03Signs & Symptoms by System
| System | Symptoms (awake) | Signs (asleep) |
|---|---|---|
| Respiratory | Dyspnea, chest tightness | Hypoxia, pulmonary edema, wheezing, ↓ compliance, laryngeal edema, ↑ PIPs |
| Cardiovascular | Dizziness, ↓ LOC | Hypotension, tachycardia, dysrhythmia, arrest, pulmonary HTN |
| Cutaneous | Itching | Flushing, hives, periorbital / perioral edema |
| Renal | — | ↓ Urine output |
| GI | Nausea, vomiting, diarrhea | — |
| Hematologic | — | DIC |
Can have variable presentations with some or all of these.
04Common Triggers
Top intraoperative triggers: - Neuromuscular blockers — > 50% of intraop anaphylaxis. Rocuronium incidence quoted 1/3,500 to 1/445,000. - Antibiotics — β-lactams (cephalosporins, penicillins) - Latex — second most common - Chlorhexidine (rising incidence) - Colloids: HES 6% > albumin - Sugammadex (~1/35,000) - Contrast agents - Blood products
Latex allergy — high risk: - Healthcare workers (frequent exposure) - Children with spina bifida (multiple urogenital procedures) - Tropical fruit allergy (banana, kiwi, avocado, mango, passion fruit, chestnut) - Multiple prior surgeries / catheterizations
05Management — Acute Phase
- STOP the offending antigen (NMBA, antibiotic, latex, colloid, blood, contrast)
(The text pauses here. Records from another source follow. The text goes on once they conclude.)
Lemma project_drifts : (forall n h p r rs, keeps redis_drifts (CreateProject n h p r rs)) /\
  (forall t h p r, keeps redis_drifts (AddAPIKey t h p r)).
Proof.
  split.
  - intros n h p r rs w. unfold CreateProject, fail. pose proof (@same_redis w w eq_refl) as Hw.
    repeat (destruct (_ : bool); [exact Hw|]). unfold uuid_New at 1, world_uuid, world_New.
    destruct (check_rules _ _ _ _); [|by apply same_redis].
    set (w1 := set_env _ w). set (p0 := Build_NewProject _ _ _ _ _ _).
    pose proof (on_db_drifts (pg_CreateProject p0) w1) as Hdb.
    cbn [store_CreateProject world_store]. by destruct (on_part w_db set_db (pg_CreateProject p0) w1) as [[[]|e] w2].
  - intros t h p r w. unfold AddAPIKey, fail.
    repeat (destruct (_ : bool); [by apply same_redis|]). apply on_db_drifts.
Qed.

Lemma redis_drifts_order : PreOrder redis_drifts.
Proof.
  split; [intros w; by apply same_redis|]. intros w1 w2 w3. apply drifts_trans.
Qed.

#[local] Existing Instance world_projects.
#[local] Instance world_observes : Observes redis_drifts.
Proof. constructor; intros; by apply same_redis. Qed.

#[local] Instance world_ports_keep : PortsWrite redis_drifts.
Proof.
  destruct project_drifts as [Hcreate Hadd].
  constructor; [constructor|..]; try (intros; apply on_db_drifts); try (intros; by apply same_redis); try done.
  - exact redis_drifts_order.
  - intros t w. apply same_redis. destruct (ListByTenant t w) as [r w'] eqn:El. by eapply ListByTenant_redis.
Qed.

(** The check that a request puts to the limiter, if it does: the decoded
    request of a tenant whose rules name one for the route. *)
Definition asks (r : Request) (w : world) : option request :=
  if is_check r then
    let '(ask, w2) := check_stage r w in
    match ask with
    | None => None
    | Some (tenantID, req) =>
        match ListByTenant tenantID w2 with
        | (Err _, _) => None
        | (Ok rules, w3) =>
            option_map (fun rule =>
              {| rq_clock := Now w3 / 1000000; rq_link := fst (next_link (w_env w3));
                 rq_key := {| Key_TenantID := tenantID; Key_Route := cr_Route req; Key_Subject := cr_Subject req |};
                 rq_rule := rule; rq_cost := cr_Cost req |}) (Resolve rules (cr_Route req))
        end
    end
  else None.

Lemma check_stage_redis r w : w_redis (snd (check_stage r w)) = w_redis w.
Proof.
  unfold check_stage. destruct (Authenticate _ w) as [[tc|e] w1] eqn:Ea; [|by eapply Authenticate_redis].
  apply Authenticate_redis in Ea.
  destruct (Authenticate _ w1) as [[tc'|e] w2] eqn:Ea'; apply Authenticate_redis in Ea'; cbn [snd]; congruence.
Qed.

(** What the check service does with the request [asks] describes. *)
Lemma check_service_asks limiter tenantID req w : 1 <= cr_Cost req ->
  let '(d, w') := @CheckService_Check world _ (world_limiter limiter) tenantID (cr_Route req) (cr_Subject req) (cr_Cost req) w in
  match ListByTenant tenantID w with
  | (Err _, _) => is_ok d = false /\ w_redis w' = w_redis w
  | (Ok rules, w3) =>
      match Resolve rules (cr_Route req) with
      | None => w_redis w' = w_redis w
      | Some rule =>
          let q := {| rq_clock := Now w3 / 1000000; rq_link := fst (next_link (w_env w3));
                      rq_key := {| Key_TenantID := tenantID; Key_Route := cr_Route req; Key_Subject := cr_Subject req |};
                      rq_rule := rule; rq_cost := cr_Cost req |} in
          exists d', serve limiter q (w_redis w) = (d', w_redis w') /\
            match d' with Ok dec => d = Ok dec | Err _ => is_ok d = false end
      end
  end.
Proof.
  intros Hcost. unfold CheckService_Check. rewrite (proj2 (Z.leb_gt _ _)) by lia.
  destruct (ListByTenant tenantID w) as [[rules|e] w3] eqn:El; apply ListByTenant_redis in El; [|done].
  destruct (Resolve rules (cr_Route req)) as [rule|]; [|done].
  cbn [limiter_Check world_limiter]. unfold limit_call, serve. rewrite El.
  cbn [rq_clock rq_link rq_key rq_rule rq_cost]. destruct (next_link (w_env w3)) as [l e]. cbn [fst].
  destruct (RateLimiter_Check _ _ l _ _ _ _) as [[dec|err] s] eqn:Ec; [by exists (Ok dec)|].
  destruct (Is err ErrRateLimitBackend); by exists (Err err).
Qed.

(** Every request is one check of the limiter, answered with its decision, or
    leaves Redis to itself. *)
Lemma request_serves limiter cfg r w :
  let '(rw', w') := server_handler limiter cfg r (Conn fresh_response) w in
  match asks r w with
  | None => redis_drifts w w'
  | Some q => exists d, serve limiter q (w_redis w) = (d, w_redis w') /\ (answered rw' =? 200) = allows d
  end.
Proof.
  unfold asks. destruct (is_check r) eqn:Hr.
  2:{ pose proof (@keeps_NewMux _ _ _ _ _ _ _ _ _ _ (world_checker limiter) world_projects metrics_page redis_drifts world_ports_keep world_observes
                    (dependencies cfg) r (Conn fresh_response) w) as Hk.
      unfold server_handler. destruct (NewMux _ _ _ _ _) as [rw' w']. apply Hk; [| |done].
      - intros r0 rw0 w0. by apply same_redis.
      - apply Forall_cons_2; [apply on_db_drifts|apply Forall_cons_2; [|apply Forall_nil_2]].
        intros w0. unfold redis_drifts, on_part, ClientPinger_Ping. pose proof (Hping (w_redis w0)) as Hp. by destruct (redis_Ping (w_redis w0)). }
  apply andb_prop in Hr as [Hm%String.eqb_eq Hp%String.eqb_eq].
  pose proof (@check_does _ _ _ _ _ _ _ _ _ _ (world_checker limiter) world_projects metrics_page
                (dependencies cfg) r w eq_refl eq_refl eq_refl Hm Hp) as Hd.
  unfold server_handler. destruct (NewMux _ _ _ _ _) as [rw' w']. pose proof (check_stage_redis r w) as Hw2.
  destruct (check_stage r w) as [[[tenantID req]|] w2] eqn:Est; cbn [snd] in Hw2.
  2:{ destruct Hd as [_ Ho%observed_redis]. apply same_redis. congruence. }
  pose proof (check_stage_ok _ _ _ _ _ Est) as Hok.
  cbn [checker_Check world_checker] in Hd.
  pose proof (check_service_asks limiter tenantID req w2 (proj1 (cro_cost _ Hok))) as Hs.
  destruct (CheckService_Check _ _ _ _ w2) as [d w3]. destruct Hd as [[Hst _] Ho%observed_redis]. rewrite Hst.
  destruct (ListByTenant tenantID w2) as [[rules|e] w4]; [|apply same_redis; destruct Hs; congruence].
  destruct (Resolve rules (cr_Route req)) as [rule|]; cbn [option_map]; [|apply same_redis; congruence].
  cbn zeta in Hs. destruct Hs as (d' & Hserve & Hd'). exists d'. rewrite Ho, <- Hw2. split; [exact Hserve|].
  destruct d' as [dec|e]; [subst d; cbn [check_status allows]; by destruct (Allowed dec)|].
  by destruct d.
Qed.

End Serving.

(** ** Properties *)

(** C6: the assembled server enforces the limit.  POST /v1/check is answered
    200 or 429 only for a request whose key authenticates, twice in a row, an
    active key of an active tenant that is no admin key.  In the world that the
    two authentications leave, the cache or the database gives the tenant's
    rules; the first best rule for the route is put to the Redis limiter, by the
    clock and over the link of the moment when the rules are read, and its
    decision for that tenant, route and subject is the answer, its new state the
    state of Redis after the request.  Only when none of those rules applies is
    the request allowed, and then Redis is left as it was. *)
Theorem server_enforces_limit limiter cfg r (w : world) :
  Method r = "POST" -> URL_Path r = "/v1/check" ->
  let '(rw', w') := server_handler limiter cfg r (Conn fresh_response) w in
  let key := Header_Get (Req_Header r) "X-API-Key" in
  answered rw' ∈ [400; 401; 403; 503] \/
  exists tc w1 tc' w2 req rules w3 d,
    Authenticate key w = (Ok tc, w1) /\ Authenticate key w1 = (Ok tc', w2) /\
    APIKey_Role (TC_APIKey tc') <> RoleAdmin /\ parse_check r = Some req /\ check_request_ok req /\
    ListByTenant (Tenant_ID (TC_Tenant tc)) w2 = (Ok rules, w3) /\
    answered rw' = (if Allowed d then 200 else 429) /\ res_body (base rw') = [Encoded (checkResponse d)] /\
    (((forall rule, rule ∈ rules -> ~ applicable (cr_Route req) rule) /\ d = allow_decision /\
      w_redis w' = w_redis w) \/
     exists rule, first_best rules (cr_Route req) rule /\
       RateLimiter_Check limiter (Now w3 / 1000000) (fst (next_link (w_env w3)))
         {| Key_TenantID := Tenant_ID (TC_Tenant tc); Key_Route := cr_Route req; Key_Subject := cr_Subject req |}
         rule (cr_Cost req) (w_redis w) = (Ok d, w_redis w')).
Proof.
  intros Hm Hp. unfold server_handler.
  pose proof (@check_answers _ _ _ _ _ _ _ _ _ _ (world_checker limiter) world_projects metrics_page
                (dependencies cfg) r w eq_refl eq_refl eq_refl Hm Hp) as Hc.
  destruct (NewMux _ _ _ _ _) as [rw' w']. cbn zeta in *.
  destruct Hc as [Hc|(tc & w1 & tc' & w2 & req & d & w3 & Ha & Ha' & Hrole & Hreq & Hok & Hcheck & Hans & Hbody & Hobs)];
    [by left|right].
  apply observed_redis in Hobs. cbn [checker_Check world_checker] in Hcheck.
  pose proof (@check_service_outcome world _ (world_limiter limiter) (Tenant_ID (TC_Tenant tc)) (cr_Route req)
                (cr_Subject req) (cr_Cost req) w2) as Hs.
  rewrite Hcheck in Hs.
  assert (Hr2 : w_redis w2 = w_redis w).
  { apply Authenticate_redis in Ha, Ha'. congruence. }
  destruct (ListByTenant (Tenant_ID (TC_Tenant tc)) w2) as [[rules|e] w4] eqn:El.
  2:{ destruct Hs as (_ & e' & ? & _). done. }
  pose proof (ListByTenant_redis _ _ _ _ El) as Hr4.
  exists tc, w1, tc', w2, req, rules, w4, d. repeat (split; [done|]).
  destruct Hs as [(Hno & Hd & Hw)|(rule & charged & Hbest & Hch & Hcost & Hl)].
  - left. injection Hd as ->. subst w4. split; [done|]. split; [done|]. congruence.
  - right. pose proof (cro_cost _ Hok) as Hc1. rewrite Hcost in Hl by lia. exists rule. split; [done|].
    cbn [limiter_Check world_limiter] in Hl. unfold limit_call in Hl.
    destruct (next_link (w_env w4)) as [l e]. rewrite Hr4, Hr2 in Hl. cbn [fst].
    destruct (RateLimiter_Check limiter _ l _ rule _ (w_redis w)) as [res s] eqn:Erl.
    destruct Hl as [-> Hl]. f_equal; [|by rewrite Hobs].
    destruct res as [d'|e']; [congruence|]. by destruct Hl as (? & ? & _).
Qed.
- Notify surgeon AND call for help
- 100% FiO₂
- Discontinue vasodilating agents (volatile, narcotic infusion); give midazolam/ketamine for amnesia if hypotensive
- IV fluid bolus — 2–4 L or more (vasodilation, capillary leak)
- EPINEPHRINE (α1 supports BP, β2 bronchodilates)
- - 10–100 mcg IV bolus, escalate as needed
- - Infusion 0.02–0.3 mcg/kg/min
- - 0.3–0.5 mg IM anterolateral thigh if no IV, repeat q5–15 min
- - ACLS doses (0.1–1 mg) for cardiovascular collapse
- Vasopressin bolus or norepinephrine infusion if escalating
- Treat bronchospasm with albuterol and epinephrine
06Management — Secondary Phase
- Intubate especially if angioedema
- Invasive monitoring: large-bore IVs, arterial line, CVC, foley
- After stable:
- H1 blocker: diphenhydramine 0.5–1 mg/kg IV
- H2 blocker: ranitidine (theoretical benefit; low harm)
- Steroid: hydrocortisone 200 mg IV or methylprednisolone 1–2 mg/kg — to ↓ airway edema and prevent biphasic recurrence
Diagnostics: - Tryptase: peaks at 30–60 min, draw at 1–2 h and 24 h - Refer to allergist for skin testing 4–6 weeks later
Document and notify the patient; MedicAlert; communicate findings to PCP and pharmacy.